- [What is required]: Beginning with the line below that contains "Hx')%I3. apply Hn." and ending with the line that contains "destruct (counts ev.2.2).", copy every line exactly. Copy nothing else.

- [Data shown]:
Lemma nodes_of_facts evs :
  NoDup replicas → NoDup evs.*1 → (∀ i, i ∈ evs.*1 → (i < length replicas)%nat) →
  NoDup (nodes_of evs) ∧ length (nodes_of evs) = length (filter P evs) ∧
  ∀ x, x ∈ nodes_of evs → ∃ ev, ev ∈ evs ∧ P ev = true ∧ replicas !! ev.1 = Some x.
Proof.
  intros Hr. induction evs as [|ev evs IH]; intros Hnd Hi; cbn [nodes_of omap list_omap].
  { split_and!; [constructor|done|by intros ? ?%not_elem_of_nil]. }
  rewrite fmap_cons in Hnd, Hi. apply NoDup_cons in Hnd as [Hn Hnd]. destruct IH as (I1 & I2 & I3); [done|intros i Hin; apply Hi; by right|].
  fold (nodes_of evs). rewrite filter_cons. destruct (P ev) eqn:Ep.
  - rewrite decide_True by done. destruct (lookup_lt_is_Some_2 replicas ev.1) as [x Hx]; [apply Hi; by left|].
    cbn [omap list_omap]. rewrite Hx. split_and!.
    + apply NoDup_cons. split; [|done]. intros (ev' & Hin & _ & Hx')%I3. apply Hn.
      rewrite (NoDup_lookup _ _ _ _ Hr Hx Hx'). by apply list_elem_of_fmap_2.
    + cbn [length]. by rewrite I2.
    + intros y [->|Hy]%elem_of_cons; [exists ev; split_and!; [by left|done|done]|].
      destruct (I3 y Hy) as (ev' & ? & ? & ?). exists ev'. split_and!; [by right|done|done].
  - rewrite decide_False by (cbn; tauto). split_and!; [done|done|].
    intros y Hy. destruct (I3 y Hy) as (ev' & ? & ? & ?). exists ev'. split_and!; [by right|done|done].
Qed.

End nodes_of.

Definition is_vote (ev : nat * Answer) : bool := match counts ev.2.2 with Some _ => true | None => false end.

Lemma votes_filter evs : length (votes evs.*2) = length (filter is_vote evs).
Proof.
  induction evs as [|ev evs IH]; [done|]. rewrite fmap_cons, filter_cons. unfold votes in *. cbn [omap list_omap].
  assert (Hv : is_vote ev = match counts ev.2.2 with Some _ => true | None => false end) by done.
  destruct (counts ev.2.2).
  - rewrite decide_True by (by rewrite Hv). cbn [length]. by rewrite IH.
  - rewrite decide_False by (rewrite Hv; cbn; tauto). done.
Qed.

Lemma reduced_facts {A} n seen (acts : list (Action A)) :
  NoDup (reduced_reports n seen acts).*1 ∧ ∀ i, i ∈ (reduced_reports n seen acts).*1 → (i < n)%nat.
Proof.
  unfold reduced_reports. rewrite fmap_take. split.
  - eapply sublist_NoDup; [apply (first_reports_nodup n [] (reports acts))|apply sublist_take].
  - intros i (j & Hj & _)%elem_of_take. apply list_elem_of_lookup_2, first_reports_range in Hj as [? _]. done.
Qed.

Section quorum.
Context {St : Type} `{CacheStoreLaws St}.
Context (hint_size : Z) (xxh3 hash64 : bytes → Z) `{Sorter} (crypto : bool) (HMAC : bytes → bytes → bytes).
Context (cfgs : bytes → ConnectionConfig) (T : Z) (k : bytes).

(** A node from [start], having served [hist], is [after]. *)
Record has_served (x : bytes) (start : Node St) (hist : list Call) (after : Node St) : Prop := mkHasServed {
  hs_open : open_node (cfgs x);
  hs_ok : node_ok hash64 T k (costs (St := St) hist) start;
  hs_calls : Forall (λ y : Call, peer_request T k y.1.1 y.1.2) hist;
  hs_run : ∃ hs, serve hint_size xxh3 hash64 crypto HMAC (cfgs x) hist start = Some (hs, after) }.

Lemma has_served_covers x start hist after :
  has_served x start hist after →
  node_ok hash64 T k 0 after ∧ (∀ σ, covers σ k start → covers σ k after) ∧
  ∀ o rq tok, (o, rq, tok) ∈ hist → opcode rq ≠ GetVersioned → key rq = k → covers (hintStamp rq) k after.
Proof.
  intros [Ho Hok Hc [hs Hs]]. rewrite <- (Z.add_0_r (costs hist)) in Hok.
  destruct (serve_covers hint_size xxh3 hash64 crypto HMAC (cfgs x) T k 0 hist start Ho Hok (Z.le_refl 0) Hc) as (hs' & n' & E & R1 & R2 & R3).
  rewrite Hs in E. by injection E as <- <-.
Qed.

(** The answers of a read are what the nodes answer now. *)
Definition answers_of (world : bytes → Node St) (rs : list bytes) (rq : Request) (acts : list (Action Answer)) : Prop :=
  ∀ j cl resp, (j, (cl, Ok resp)) ∈ reports acts →
    ∃ x o tok n', rs !! j = Some x ∧ peer_request T k o rq ∧ handleRequest hint_size xxh3 hash64 crypto HMAC (cfgs x) o rq tok (world x) = Some (Replied resp, n').

Lemma node_vote x start hist after o tok tr sp resp n' :
  has_served x start hist after → peer_request T k o (readRequest tr sp k) →
  handleRequest hint_size xxh3 hash64 crypto HMAC (cfgs x) o (readRequest tr sp k) tok after = Some (Replied resp, n') →
  in_u 62 (r_version resp) ∧ ∀ σ, covers σ k after → 0 < s_version σ → counts (Ok resp) = Some resp ∧ lww_le σ (voteStamp resp).
Proof.
  intros Hs Hpr E. destruct (has_served_covers _ _ _ _ Hs) as (Hok & _ & _).
  destruct (request_step hint_size xxh3 hash64 crypto HMAC (cfgs x) T k o (readRequest tr sp k) tok 0 after (hs_open _ _ _ _ Hs)) as (r & n1 & E' & _ & _ & _ & Hv);
    [exact Hok|done|done|]. rewrite E in E'. injection E' as -> ->. destruct (Hv eq_refl) as [Hver Hc]. split; [done|]. by apply Hc.
Qed.

(** The nodes that have the write when it is acknowledged. *)
Lemma write_holders w ws req wacts :
  NoDup (w :: ws) → Z.of_nat (length ws) < 2 ^ 62 → ws ≠ [] → (fanOutWrite ws Quorum wacts).1 = [Ok ()] →
  ∃ q : list bytes, NoDup q ∧ (∀ x, x ∈ q → x ∈ w :: ws) ∧ write_quorum ws <= Z.of_nat (length q) ∧
    ∀ x start hist after, x ∈ q → has_served x start hist after → opcode req = Replicate → key req = k →
      (∀ i mo y, (i, (Ok (), mo)) ∈ reports wacts → ws !! i = Some y → y = x → ∃ o tok, (o, req, tok) ∈ hist) →
      (x = w → covers (hintStamp req) k start) → covers (hintStamp req) k after.
Proof.
  intros [Hw Hnd]%NoDup_cons Hn Hne Hd. unfold fanOutWrite in Hd. rewrite decide_False in Hd by done. cbn [fst] in Hd.
  destruct (quorumWrite_spec ws wacts Hne Hn) as [E _]. rewrite E in Hd. set (seen := Fanout.seen (quorumWrite ws wacts)) in *.
  change (take seen (first_reports (length ws) [] (reports wacts))) with (reduced_reports (length ws) seen wacts) in Hd.
  destruct (reduced_facts (length ws) seen wacts) as [Hi Hr].
  destruct (nodes_of_facts ws acked (reduced_reports (length ws) seen wacts) Hnd Hi Hr) as (N1 & N2 & N3).
  exists (w :: nodes_of ws acked (reduced_reports (length ws) seen wacts)). split_and!.
  - apply NoDup_cons. split; [|done]. intros (ev & _ & _ & Hx)%N3. apply Hw. by eapply list_elem_of_lookup_2.
  - intros x [->|Hx]%elem_of_cons; [by left|]. destruct (N3 x Hx) as (ev & _ & _ & Hl). right. by eapply list_elem_of_lookup_2.
  - cbn [length]. rewrite N2. unfold write_verdict in Hd. destruct (Z.leb_spec (write_quorum ws) (1 + acks_of (reduced_reports (length ws) seen wacts))) as [Hle|];
      [unfold acks_of in Hle; lia|]. by destruct (_ <? _) in Hd.
  - intros x start hist after Hx Hs Ho Hk Hack Hst. destruct (has_served_covers _ _ _ _ Hs) as (_ & Hmono & Hcov).
    apply elem_of_cons in Hx as [->|Hx]; [by apply Hmono, Hst|]. destruct (N3 x Hx) as ([i [rep mo]] & Hin%reduced_sub & Ha & Hl). cbn [fst] in Hl.
    unfold acked in Ha. cbn [fst snd] in Ha. destruct rep as [[]|]; [|done]. destruct (Hack i mo x Hin Hl eq_refl) as (o & tok & Hc).
    eapply Hcov; [exact Hc|by rewrite Ho|done].
Qed.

- [Written reply]:
    + apply NoDup_cons. split; [|done]. intros (ev' & Hin & _ & Hx')%I3. apply Hn.
      rewrite (NoDup_lookup _ _ _ _ Hr Hx Hx'). by apply list_elem_of_fmap_2.
    + cbn [length]. by rewrite I2.
    + intros y [->|Hy]%elem_of_cons; [exists ev; split_and!; [by left|done|done]|].
      destruct (I3 y Hy) as (ev' & ? & ? & ?). exists ev'. split_and!; [by right|done|done].
  - rewrite decide_False by (cbn; tauto). split_and!; [done|done|].
    intros y Hy. destruct (I3 y Hy) as (ev' & ? & ? & ?). exists ev'. split_and!; [by right|done|done].
Qed.

End nodes_of.

Definition is_vote (ev : nat * Answer) : bool := match counts ev.2.2 with Some _ => true | None => false end.

Lemma votes_filter evs : length (votes evs.*2) = length (filter is_vote evs).
Proof.
  induction evs as [|ev evs IH]; [done|]. rewrite fmap_cons, filter_cons. unfold votes in *. cbn [omap list_omap].
  assert (Hv : is_vote ev = match counts ev.2.2 with Some _ => true | None => false end) by done.
  destruct (counts ev.2.2).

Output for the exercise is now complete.